- **Information**
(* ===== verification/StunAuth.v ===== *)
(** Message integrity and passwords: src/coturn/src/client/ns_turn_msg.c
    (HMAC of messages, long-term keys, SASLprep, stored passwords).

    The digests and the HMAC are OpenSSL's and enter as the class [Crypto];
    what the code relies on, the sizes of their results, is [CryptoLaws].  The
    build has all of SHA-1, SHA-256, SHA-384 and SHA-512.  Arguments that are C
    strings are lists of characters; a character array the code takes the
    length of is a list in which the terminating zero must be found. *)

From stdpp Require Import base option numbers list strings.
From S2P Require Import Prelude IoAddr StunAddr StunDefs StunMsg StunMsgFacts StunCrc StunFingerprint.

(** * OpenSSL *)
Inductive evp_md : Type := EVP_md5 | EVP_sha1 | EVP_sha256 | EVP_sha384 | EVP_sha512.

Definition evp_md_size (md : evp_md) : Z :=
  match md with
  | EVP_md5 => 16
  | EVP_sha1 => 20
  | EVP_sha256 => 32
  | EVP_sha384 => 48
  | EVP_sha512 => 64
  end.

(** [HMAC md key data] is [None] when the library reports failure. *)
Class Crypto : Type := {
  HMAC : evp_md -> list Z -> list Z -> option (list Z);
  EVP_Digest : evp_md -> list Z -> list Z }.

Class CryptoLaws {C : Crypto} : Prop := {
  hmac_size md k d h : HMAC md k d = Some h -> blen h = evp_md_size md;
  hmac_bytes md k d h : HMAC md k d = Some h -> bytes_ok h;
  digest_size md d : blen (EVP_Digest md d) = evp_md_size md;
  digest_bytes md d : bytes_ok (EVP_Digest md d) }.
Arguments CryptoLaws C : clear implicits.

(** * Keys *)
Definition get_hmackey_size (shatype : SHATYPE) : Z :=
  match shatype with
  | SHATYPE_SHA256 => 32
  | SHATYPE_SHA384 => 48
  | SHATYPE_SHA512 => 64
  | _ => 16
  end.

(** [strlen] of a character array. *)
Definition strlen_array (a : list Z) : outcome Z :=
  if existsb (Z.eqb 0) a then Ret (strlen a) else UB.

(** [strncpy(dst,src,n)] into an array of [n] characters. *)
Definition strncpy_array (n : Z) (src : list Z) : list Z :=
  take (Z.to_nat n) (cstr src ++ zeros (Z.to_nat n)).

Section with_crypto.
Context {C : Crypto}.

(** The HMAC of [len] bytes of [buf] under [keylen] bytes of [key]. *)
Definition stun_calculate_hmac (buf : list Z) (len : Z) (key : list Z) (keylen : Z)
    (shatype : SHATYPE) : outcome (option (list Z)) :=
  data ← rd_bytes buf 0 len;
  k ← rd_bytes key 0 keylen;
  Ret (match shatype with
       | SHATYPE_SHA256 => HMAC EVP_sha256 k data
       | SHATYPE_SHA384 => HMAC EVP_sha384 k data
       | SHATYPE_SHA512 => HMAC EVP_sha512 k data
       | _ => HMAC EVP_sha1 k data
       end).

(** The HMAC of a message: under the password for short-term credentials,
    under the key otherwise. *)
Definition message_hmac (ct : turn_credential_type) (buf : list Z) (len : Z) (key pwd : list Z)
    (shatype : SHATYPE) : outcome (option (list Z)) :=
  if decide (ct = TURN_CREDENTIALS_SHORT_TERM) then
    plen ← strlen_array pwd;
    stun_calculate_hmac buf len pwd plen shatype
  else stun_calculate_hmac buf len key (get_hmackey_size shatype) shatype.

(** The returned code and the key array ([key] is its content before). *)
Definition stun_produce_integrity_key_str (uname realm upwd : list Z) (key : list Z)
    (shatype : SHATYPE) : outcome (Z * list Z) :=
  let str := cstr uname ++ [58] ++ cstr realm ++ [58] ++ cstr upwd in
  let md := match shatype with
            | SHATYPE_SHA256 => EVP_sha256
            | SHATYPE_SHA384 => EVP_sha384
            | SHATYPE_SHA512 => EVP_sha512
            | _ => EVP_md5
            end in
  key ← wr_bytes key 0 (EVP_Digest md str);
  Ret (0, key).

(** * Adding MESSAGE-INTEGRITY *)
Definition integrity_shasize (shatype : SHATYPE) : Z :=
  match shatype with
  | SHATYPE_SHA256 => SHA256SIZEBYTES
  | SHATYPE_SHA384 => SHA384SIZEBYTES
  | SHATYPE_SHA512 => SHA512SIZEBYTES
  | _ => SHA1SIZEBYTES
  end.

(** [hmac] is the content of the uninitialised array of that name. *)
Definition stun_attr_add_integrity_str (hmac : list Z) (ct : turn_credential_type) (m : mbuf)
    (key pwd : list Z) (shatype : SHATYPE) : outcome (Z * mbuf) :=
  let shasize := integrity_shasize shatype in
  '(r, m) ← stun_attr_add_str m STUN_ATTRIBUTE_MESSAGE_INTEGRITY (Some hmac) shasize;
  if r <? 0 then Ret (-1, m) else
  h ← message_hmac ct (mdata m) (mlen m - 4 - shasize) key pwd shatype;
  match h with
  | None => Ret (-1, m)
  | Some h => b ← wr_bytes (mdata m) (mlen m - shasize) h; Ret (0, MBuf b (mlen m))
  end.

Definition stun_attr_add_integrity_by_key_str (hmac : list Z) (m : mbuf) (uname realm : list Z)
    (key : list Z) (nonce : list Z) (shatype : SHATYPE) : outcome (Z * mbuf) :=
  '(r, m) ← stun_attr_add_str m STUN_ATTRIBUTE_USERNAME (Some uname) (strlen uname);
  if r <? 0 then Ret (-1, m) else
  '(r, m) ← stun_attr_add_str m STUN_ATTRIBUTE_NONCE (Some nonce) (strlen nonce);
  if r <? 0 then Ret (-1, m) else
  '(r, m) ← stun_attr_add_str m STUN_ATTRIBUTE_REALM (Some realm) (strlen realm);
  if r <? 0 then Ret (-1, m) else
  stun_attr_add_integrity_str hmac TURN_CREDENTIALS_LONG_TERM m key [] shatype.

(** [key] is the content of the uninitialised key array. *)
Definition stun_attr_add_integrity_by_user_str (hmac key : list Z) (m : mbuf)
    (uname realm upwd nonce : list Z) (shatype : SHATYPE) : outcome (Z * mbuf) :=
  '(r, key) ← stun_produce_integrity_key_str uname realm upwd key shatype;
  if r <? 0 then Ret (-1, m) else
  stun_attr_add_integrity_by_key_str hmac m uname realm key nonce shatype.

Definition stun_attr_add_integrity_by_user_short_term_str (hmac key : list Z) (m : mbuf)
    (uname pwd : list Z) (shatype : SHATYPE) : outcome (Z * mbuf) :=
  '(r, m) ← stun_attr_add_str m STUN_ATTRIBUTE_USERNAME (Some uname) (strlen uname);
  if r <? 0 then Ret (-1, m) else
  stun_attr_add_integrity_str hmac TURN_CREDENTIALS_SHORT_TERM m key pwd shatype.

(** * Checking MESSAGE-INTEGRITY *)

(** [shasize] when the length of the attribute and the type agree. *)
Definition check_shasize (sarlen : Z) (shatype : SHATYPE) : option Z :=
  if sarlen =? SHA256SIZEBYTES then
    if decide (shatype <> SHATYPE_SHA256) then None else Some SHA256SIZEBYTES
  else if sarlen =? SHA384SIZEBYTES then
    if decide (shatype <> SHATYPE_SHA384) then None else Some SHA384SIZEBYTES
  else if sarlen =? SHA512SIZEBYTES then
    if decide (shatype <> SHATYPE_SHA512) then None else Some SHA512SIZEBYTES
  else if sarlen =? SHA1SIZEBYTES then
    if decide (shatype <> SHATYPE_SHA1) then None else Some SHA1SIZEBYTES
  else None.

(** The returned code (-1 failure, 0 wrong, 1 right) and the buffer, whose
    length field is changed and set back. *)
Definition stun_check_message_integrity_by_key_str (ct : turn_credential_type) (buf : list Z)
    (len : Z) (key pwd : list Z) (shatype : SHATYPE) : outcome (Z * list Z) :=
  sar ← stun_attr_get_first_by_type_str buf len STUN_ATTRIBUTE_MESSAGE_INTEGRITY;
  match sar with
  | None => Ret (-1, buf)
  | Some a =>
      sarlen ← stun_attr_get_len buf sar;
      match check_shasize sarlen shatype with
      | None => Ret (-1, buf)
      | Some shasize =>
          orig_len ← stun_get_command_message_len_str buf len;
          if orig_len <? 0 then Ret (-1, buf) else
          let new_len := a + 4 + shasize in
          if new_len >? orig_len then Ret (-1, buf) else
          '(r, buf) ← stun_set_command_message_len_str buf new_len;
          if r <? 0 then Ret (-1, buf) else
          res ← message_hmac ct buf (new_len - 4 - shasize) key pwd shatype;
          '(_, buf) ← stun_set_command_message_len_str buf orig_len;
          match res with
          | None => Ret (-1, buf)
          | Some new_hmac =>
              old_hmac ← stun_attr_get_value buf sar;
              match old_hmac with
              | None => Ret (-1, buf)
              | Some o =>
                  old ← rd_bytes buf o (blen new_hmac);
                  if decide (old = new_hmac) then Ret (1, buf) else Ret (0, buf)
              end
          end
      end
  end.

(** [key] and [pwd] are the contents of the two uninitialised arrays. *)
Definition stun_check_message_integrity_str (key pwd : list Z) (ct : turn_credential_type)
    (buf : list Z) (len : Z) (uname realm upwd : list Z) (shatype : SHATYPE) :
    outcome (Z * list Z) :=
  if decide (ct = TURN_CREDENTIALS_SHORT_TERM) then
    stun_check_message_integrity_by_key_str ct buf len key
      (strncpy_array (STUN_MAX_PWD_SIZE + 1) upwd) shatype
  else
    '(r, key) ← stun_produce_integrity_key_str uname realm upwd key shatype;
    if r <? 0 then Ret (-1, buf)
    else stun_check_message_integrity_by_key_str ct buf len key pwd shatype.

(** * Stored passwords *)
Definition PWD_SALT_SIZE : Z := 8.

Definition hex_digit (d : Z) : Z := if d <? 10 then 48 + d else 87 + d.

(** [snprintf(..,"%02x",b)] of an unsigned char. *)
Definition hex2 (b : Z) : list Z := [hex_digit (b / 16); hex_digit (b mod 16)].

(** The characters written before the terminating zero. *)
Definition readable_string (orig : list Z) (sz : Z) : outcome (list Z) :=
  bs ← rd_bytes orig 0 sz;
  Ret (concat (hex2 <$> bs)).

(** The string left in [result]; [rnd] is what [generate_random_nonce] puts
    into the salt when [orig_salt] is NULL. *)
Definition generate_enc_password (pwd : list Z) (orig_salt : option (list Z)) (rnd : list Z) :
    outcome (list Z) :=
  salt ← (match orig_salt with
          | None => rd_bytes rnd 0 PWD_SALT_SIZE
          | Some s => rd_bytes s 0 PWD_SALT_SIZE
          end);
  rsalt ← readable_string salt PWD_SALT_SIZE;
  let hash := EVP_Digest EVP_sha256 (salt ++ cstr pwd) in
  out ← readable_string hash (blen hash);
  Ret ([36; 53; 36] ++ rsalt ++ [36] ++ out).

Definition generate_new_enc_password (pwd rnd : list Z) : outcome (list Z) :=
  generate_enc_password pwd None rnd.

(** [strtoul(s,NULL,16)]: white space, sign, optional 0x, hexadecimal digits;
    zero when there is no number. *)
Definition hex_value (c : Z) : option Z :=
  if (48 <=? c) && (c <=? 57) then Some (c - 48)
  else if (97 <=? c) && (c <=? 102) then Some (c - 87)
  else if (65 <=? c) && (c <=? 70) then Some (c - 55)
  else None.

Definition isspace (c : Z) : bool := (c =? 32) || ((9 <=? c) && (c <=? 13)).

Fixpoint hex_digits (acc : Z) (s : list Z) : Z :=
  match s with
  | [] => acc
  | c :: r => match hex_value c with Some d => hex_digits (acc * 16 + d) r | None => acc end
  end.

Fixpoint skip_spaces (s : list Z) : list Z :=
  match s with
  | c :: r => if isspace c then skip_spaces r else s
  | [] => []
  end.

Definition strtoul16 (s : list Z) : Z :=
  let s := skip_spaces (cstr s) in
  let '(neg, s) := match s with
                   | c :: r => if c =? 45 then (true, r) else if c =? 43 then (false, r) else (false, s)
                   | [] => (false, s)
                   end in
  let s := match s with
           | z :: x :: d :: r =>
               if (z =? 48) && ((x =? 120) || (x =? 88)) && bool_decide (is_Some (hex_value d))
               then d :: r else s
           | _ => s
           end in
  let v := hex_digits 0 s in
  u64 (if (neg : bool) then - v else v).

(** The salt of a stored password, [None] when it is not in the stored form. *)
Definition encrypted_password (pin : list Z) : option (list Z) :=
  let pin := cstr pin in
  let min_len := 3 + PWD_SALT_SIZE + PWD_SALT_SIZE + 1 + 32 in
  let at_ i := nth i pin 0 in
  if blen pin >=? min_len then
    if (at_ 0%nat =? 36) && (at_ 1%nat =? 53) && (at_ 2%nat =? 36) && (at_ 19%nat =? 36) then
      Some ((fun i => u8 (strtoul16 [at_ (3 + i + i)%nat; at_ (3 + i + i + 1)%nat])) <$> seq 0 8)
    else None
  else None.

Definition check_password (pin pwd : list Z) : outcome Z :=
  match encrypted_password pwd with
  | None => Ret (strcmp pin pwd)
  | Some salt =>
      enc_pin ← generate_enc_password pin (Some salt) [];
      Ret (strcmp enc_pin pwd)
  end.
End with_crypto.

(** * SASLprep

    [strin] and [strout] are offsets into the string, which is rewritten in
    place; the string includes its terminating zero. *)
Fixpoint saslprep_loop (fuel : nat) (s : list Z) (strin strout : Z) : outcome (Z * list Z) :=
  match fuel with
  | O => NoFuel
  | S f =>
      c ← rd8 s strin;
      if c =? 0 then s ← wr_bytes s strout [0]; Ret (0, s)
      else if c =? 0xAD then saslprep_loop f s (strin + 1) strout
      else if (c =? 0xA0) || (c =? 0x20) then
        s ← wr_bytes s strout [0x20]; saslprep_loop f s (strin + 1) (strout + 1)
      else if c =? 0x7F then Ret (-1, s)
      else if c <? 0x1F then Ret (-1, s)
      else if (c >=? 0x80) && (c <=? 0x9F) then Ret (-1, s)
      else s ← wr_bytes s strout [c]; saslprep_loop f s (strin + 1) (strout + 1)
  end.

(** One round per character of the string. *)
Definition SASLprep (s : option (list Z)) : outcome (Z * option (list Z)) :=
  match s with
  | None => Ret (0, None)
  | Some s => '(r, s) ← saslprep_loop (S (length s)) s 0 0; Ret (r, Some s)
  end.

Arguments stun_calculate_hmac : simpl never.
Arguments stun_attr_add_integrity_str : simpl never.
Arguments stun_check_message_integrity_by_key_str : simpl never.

--

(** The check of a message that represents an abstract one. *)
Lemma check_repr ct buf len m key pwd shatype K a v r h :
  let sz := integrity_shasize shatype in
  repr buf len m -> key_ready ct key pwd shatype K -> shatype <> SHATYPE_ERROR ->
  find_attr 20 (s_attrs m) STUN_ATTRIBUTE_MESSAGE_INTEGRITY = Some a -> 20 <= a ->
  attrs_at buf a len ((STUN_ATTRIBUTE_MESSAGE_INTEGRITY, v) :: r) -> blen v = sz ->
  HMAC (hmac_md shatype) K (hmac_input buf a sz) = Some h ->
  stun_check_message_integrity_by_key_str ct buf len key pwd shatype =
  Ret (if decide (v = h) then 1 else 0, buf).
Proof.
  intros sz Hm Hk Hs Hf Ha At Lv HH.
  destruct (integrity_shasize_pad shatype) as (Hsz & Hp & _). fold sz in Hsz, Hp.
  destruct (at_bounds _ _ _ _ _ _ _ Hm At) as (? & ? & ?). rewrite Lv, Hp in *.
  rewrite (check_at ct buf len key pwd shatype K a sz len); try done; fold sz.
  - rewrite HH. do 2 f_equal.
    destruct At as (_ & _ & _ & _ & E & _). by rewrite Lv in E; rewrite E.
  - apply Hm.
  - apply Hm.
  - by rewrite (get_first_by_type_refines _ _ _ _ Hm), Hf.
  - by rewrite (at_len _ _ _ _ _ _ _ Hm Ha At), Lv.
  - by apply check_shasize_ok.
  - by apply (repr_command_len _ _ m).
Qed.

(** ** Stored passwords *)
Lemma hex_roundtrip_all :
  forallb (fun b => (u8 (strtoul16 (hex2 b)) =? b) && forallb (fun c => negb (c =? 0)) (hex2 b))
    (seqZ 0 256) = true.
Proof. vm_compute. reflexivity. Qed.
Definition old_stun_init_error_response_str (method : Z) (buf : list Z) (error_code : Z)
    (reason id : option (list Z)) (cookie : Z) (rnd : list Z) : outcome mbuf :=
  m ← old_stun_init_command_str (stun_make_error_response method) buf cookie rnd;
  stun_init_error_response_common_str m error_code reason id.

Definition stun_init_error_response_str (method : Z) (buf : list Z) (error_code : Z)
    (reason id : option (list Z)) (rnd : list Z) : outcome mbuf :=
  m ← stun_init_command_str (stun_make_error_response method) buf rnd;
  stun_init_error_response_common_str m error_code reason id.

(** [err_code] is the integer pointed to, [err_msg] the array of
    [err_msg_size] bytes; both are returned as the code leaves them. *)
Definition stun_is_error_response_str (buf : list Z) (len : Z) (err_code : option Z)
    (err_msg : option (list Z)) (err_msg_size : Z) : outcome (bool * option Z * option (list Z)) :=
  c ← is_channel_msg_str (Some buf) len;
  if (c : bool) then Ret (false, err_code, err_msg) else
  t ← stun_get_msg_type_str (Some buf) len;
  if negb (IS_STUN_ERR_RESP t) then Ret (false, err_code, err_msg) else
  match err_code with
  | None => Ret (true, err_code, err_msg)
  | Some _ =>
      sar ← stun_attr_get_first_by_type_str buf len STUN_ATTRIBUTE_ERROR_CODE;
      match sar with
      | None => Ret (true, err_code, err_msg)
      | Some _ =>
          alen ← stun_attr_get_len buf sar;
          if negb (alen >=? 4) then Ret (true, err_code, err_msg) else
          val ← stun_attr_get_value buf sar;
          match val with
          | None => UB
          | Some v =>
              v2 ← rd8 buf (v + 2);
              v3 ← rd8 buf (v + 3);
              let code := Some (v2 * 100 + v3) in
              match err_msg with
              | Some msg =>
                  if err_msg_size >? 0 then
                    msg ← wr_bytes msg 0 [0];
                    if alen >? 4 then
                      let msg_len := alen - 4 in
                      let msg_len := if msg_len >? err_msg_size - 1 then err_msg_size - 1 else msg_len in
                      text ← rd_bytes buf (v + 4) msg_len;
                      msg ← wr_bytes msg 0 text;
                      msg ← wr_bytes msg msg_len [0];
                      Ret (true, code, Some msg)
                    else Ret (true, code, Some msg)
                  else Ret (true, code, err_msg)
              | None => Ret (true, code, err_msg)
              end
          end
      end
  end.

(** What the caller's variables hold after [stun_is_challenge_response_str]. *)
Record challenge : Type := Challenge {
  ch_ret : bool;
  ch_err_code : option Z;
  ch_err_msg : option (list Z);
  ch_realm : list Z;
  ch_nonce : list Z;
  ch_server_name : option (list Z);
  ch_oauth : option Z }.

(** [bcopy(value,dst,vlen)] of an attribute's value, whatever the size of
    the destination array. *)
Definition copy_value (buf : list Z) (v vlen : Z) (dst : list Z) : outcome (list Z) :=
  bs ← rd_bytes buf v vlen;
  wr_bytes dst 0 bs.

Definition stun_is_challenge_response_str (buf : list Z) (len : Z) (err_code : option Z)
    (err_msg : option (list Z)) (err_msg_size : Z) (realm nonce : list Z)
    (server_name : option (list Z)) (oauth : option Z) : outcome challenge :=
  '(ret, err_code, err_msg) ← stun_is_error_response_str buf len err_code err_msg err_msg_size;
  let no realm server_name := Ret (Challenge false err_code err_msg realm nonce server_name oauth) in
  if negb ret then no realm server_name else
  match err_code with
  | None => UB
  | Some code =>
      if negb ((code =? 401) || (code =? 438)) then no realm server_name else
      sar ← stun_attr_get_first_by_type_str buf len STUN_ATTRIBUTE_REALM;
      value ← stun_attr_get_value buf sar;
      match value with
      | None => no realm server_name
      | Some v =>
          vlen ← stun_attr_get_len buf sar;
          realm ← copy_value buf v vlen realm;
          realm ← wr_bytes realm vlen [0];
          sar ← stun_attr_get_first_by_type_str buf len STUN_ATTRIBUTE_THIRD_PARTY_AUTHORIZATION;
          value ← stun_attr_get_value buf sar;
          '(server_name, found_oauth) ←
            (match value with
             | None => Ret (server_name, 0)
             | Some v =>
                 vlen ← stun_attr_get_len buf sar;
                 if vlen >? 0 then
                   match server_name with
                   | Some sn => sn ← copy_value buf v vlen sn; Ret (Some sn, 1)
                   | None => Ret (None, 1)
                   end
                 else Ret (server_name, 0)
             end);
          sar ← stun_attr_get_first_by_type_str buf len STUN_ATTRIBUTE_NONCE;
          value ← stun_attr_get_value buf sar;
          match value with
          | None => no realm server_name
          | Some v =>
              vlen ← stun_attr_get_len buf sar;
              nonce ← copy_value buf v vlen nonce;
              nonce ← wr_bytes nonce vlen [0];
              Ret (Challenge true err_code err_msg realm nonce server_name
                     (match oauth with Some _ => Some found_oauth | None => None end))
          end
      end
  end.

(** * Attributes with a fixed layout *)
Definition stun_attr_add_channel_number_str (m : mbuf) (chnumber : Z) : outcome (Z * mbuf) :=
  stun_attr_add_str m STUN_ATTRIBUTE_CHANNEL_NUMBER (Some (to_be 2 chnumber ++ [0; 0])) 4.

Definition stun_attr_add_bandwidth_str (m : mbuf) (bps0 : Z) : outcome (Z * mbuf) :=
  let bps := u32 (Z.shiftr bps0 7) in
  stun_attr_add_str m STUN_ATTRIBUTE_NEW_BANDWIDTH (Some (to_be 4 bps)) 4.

- **Task statement**
Take the lines above from the one containing "(* ===== verification/StunAuth.v ===== *)" to the one containing "(** [HMAC md" and retype them exactly, both ends included, with nothing added.

- **Output for this task**
(* ===== verification/StunAuth.v ===== *)
(** Message integrity and passwords: src/coturn/src/client/ns_turn_msg.c
    (HMAC of messages, long-term keys, SASLprep, stored passwords).

    The digests and the HMAC are OpenSSL's and enter as the class [Crypto];
    what the code relies on, the sizes of their results, is [CryptoLaws].  The
    build has all of SHA-1, SHA-256, SHA-384 and SHA-512.  Arguments that are C
    strings are lists of characters; a character array the code takes the
    length of is a list in which the terminating zero must be found. *)

From stdpp Require Import base option numbers list strings.
From S2P Require Import Prelude IoAddr StunAddr StunDefs StunMsg StunMsgFacts StunCrc StunFingerprint.

(** * OpenSSL *)
Inductive evp_md : Type := EVP_md5 | EVP_sha1 | EVP_sha256 | EVP_sha384 | EVP_sha512.

Definition evp_md_size (md : evp_md) : Z :=
  match md with
  | EVP_md5 => 16
  | EVP_sha1 => 20
  | EVP_sha256 => 32
  | EVP_sha384 => 48
  | EVP_sha512 => 64
  end.

(** [HMAC md key data] is [None] when the library reports failure. *)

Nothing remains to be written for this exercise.